▸ **What needs to be done**
Your task is to quote the records from their first line through the line containing "rewrite E in", with nothing added or left out.

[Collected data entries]
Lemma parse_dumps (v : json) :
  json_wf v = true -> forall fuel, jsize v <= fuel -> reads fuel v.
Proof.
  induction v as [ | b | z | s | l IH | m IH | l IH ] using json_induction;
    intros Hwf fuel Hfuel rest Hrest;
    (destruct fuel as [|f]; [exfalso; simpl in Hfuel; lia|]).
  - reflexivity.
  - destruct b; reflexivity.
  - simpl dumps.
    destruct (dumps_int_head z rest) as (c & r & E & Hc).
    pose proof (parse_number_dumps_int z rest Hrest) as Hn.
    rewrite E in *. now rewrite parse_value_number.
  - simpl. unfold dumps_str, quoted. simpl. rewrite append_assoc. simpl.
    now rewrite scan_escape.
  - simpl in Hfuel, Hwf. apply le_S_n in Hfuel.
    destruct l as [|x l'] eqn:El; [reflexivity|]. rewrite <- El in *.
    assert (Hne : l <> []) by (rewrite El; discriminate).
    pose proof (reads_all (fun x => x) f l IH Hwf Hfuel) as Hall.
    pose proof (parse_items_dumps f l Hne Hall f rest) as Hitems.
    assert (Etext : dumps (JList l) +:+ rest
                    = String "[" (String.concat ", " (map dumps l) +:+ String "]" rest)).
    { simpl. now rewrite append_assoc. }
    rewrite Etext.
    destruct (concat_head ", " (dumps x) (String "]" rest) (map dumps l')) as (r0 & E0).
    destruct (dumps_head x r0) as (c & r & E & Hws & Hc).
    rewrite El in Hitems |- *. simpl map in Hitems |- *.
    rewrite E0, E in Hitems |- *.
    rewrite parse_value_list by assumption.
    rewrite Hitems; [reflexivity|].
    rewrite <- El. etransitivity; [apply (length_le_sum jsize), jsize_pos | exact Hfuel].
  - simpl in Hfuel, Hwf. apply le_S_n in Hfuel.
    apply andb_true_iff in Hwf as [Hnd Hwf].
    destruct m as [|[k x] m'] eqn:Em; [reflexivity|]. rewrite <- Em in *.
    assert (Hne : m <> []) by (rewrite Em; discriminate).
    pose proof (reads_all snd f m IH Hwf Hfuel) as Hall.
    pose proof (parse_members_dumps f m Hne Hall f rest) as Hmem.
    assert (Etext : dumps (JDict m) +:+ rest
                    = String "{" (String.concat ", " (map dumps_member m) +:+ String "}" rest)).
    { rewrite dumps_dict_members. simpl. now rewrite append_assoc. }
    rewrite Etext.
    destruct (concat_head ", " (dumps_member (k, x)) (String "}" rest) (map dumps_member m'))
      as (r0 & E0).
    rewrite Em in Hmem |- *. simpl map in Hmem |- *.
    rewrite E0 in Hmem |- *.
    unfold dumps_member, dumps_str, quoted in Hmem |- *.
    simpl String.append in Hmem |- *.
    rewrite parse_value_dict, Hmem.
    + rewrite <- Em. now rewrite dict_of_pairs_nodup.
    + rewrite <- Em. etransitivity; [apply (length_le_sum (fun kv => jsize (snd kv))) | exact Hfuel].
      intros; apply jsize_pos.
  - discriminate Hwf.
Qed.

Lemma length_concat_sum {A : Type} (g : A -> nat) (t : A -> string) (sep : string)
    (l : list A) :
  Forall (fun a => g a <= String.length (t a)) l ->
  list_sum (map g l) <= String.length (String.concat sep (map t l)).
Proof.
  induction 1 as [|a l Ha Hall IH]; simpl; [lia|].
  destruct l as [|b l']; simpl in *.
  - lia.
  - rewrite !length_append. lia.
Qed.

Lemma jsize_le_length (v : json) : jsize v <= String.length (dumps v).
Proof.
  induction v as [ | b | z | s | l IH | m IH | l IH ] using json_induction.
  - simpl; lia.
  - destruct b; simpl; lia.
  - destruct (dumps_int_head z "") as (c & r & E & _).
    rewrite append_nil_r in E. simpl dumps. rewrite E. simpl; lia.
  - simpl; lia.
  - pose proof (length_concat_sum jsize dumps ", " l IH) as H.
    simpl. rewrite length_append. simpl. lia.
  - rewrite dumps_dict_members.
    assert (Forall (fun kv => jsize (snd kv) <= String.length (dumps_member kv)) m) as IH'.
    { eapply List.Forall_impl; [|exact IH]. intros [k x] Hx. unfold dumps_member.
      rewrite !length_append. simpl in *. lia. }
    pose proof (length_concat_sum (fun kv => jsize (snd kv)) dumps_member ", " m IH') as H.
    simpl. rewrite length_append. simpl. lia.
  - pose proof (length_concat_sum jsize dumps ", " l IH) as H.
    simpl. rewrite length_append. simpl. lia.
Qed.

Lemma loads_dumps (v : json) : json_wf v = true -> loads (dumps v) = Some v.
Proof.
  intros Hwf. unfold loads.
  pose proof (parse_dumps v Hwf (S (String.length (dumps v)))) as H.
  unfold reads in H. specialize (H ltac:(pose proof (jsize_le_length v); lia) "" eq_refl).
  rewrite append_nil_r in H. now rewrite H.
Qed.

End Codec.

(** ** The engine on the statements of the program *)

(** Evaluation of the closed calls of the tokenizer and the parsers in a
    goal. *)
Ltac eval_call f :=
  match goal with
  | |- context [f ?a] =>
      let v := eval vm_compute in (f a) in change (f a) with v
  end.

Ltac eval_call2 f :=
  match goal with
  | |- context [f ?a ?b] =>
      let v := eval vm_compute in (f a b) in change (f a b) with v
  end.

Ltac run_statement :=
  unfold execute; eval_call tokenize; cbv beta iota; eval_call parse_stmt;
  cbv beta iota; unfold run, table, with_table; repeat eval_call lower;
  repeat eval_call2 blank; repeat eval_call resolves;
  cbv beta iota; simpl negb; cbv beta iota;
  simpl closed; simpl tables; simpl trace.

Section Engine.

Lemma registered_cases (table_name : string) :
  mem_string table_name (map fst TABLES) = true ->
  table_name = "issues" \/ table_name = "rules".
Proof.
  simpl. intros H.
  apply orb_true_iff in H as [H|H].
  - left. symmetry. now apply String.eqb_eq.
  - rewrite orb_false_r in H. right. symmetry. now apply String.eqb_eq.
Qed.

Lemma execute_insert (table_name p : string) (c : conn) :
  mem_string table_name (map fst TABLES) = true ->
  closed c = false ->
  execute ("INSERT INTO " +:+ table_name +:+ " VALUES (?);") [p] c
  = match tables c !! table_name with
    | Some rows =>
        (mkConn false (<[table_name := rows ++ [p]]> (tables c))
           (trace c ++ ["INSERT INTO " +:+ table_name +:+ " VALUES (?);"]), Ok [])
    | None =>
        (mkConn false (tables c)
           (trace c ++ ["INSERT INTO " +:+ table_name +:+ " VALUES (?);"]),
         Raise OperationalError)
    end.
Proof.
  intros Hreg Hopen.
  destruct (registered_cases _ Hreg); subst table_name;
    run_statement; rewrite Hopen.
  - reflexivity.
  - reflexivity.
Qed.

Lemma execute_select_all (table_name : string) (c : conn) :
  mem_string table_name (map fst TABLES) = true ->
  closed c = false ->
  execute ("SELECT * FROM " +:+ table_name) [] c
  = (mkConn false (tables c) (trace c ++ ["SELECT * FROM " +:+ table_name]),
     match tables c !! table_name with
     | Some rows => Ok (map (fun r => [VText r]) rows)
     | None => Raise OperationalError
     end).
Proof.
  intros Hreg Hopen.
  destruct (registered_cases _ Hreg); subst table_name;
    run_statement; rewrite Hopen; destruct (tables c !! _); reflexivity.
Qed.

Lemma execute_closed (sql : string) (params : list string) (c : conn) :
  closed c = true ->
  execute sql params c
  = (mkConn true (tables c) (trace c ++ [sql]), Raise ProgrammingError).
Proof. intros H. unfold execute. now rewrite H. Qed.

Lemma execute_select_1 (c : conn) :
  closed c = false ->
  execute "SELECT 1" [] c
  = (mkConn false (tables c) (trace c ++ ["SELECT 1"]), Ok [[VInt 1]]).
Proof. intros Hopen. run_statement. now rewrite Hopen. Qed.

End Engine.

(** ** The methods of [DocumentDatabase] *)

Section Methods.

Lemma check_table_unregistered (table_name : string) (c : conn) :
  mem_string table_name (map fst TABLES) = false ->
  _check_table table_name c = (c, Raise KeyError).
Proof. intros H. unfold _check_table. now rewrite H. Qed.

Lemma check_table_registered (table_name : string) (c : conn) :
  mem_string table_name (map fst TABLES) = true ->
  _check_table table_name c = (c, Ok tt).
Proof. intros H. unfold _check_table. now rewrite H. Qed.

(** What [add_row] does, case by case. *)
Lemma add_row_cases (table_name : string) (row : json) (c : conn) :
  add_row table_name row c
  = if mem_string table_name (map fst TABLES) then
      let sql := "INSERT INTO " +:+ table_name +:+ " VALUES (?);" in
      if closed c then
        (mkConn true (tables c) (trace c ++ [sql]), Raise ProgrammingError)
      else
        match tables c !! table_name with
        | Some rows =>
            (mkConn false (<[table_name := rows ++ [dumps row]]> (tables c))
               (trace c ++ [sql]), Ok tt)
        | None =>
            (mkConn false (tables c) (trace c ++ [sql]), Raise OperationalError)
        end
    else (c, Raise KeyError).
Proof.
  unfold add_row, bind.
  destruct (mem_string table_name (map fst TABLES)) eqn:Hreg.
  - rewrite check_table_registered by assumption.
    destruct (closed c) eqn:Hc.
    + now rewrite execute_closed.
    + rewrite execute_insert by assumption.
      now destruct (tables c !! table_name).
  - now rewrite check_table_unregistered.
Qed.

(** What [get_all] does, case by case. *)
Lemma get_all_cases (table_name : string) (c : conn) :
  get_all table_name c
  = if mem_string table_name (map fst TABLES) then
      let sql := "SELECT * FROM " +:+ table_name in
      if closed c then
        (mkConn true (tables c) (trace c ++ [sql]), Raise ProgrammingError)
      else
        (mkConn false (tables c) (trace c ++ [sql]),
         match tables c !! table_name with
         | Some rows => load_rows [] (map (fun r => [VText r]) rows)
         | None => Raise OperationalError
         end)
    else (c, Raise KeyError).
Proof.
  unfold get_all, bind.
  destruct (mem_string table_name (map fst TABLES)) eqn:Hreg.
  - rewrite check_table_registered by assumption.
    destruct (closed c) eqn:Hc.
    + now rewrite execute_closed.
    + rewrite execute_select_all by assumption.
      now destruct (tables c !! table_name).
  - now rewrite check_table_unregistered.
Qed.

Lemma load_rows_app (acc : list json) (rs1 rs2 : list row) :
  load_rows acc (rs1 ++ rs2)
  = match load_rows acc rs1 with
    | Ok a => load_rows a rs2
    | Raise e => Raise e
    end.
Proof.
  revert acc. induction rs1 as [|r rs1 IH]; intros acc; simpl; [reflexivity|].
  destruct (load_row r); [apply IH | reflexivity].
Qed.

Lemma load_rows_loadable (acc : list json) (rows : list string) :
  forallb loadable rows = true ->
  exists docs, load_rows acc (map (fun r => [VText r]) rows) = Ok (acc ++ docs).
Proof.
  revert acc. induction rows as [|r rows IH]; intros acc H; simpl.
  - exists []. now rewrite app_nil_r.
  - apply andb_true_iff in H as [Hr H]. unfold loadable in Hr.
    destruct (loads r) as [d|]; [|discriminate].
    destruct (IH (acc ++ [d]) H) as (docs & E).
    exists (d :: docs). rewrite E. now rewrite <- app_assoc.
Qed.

▸ **Finished exercise**
Lemma parse_dumps (v : json) :
  json_wf v = true -> forall fuel, jsize v <= fuel -> reads fuel v.
Proof.
  induction v as [ | b | z | s | l IH | m IH | l IH ] using json_induction;
    intros Hwf fuel Hfuel rest Hrest;
    (destruct fuel as [|f]; [exfalso; simpl in Hfuel; lia|]).
  - reflexivity.
  - destruct b; reflexivity.
  - simpl dumps.
    destruct (dumps_int_head z rest) as (c & r & E & Hc).
    pose proof (parse_number_dumps_int z rest Hrest) as Hn.
    rewrite E in *. now rewrite parse_value_number.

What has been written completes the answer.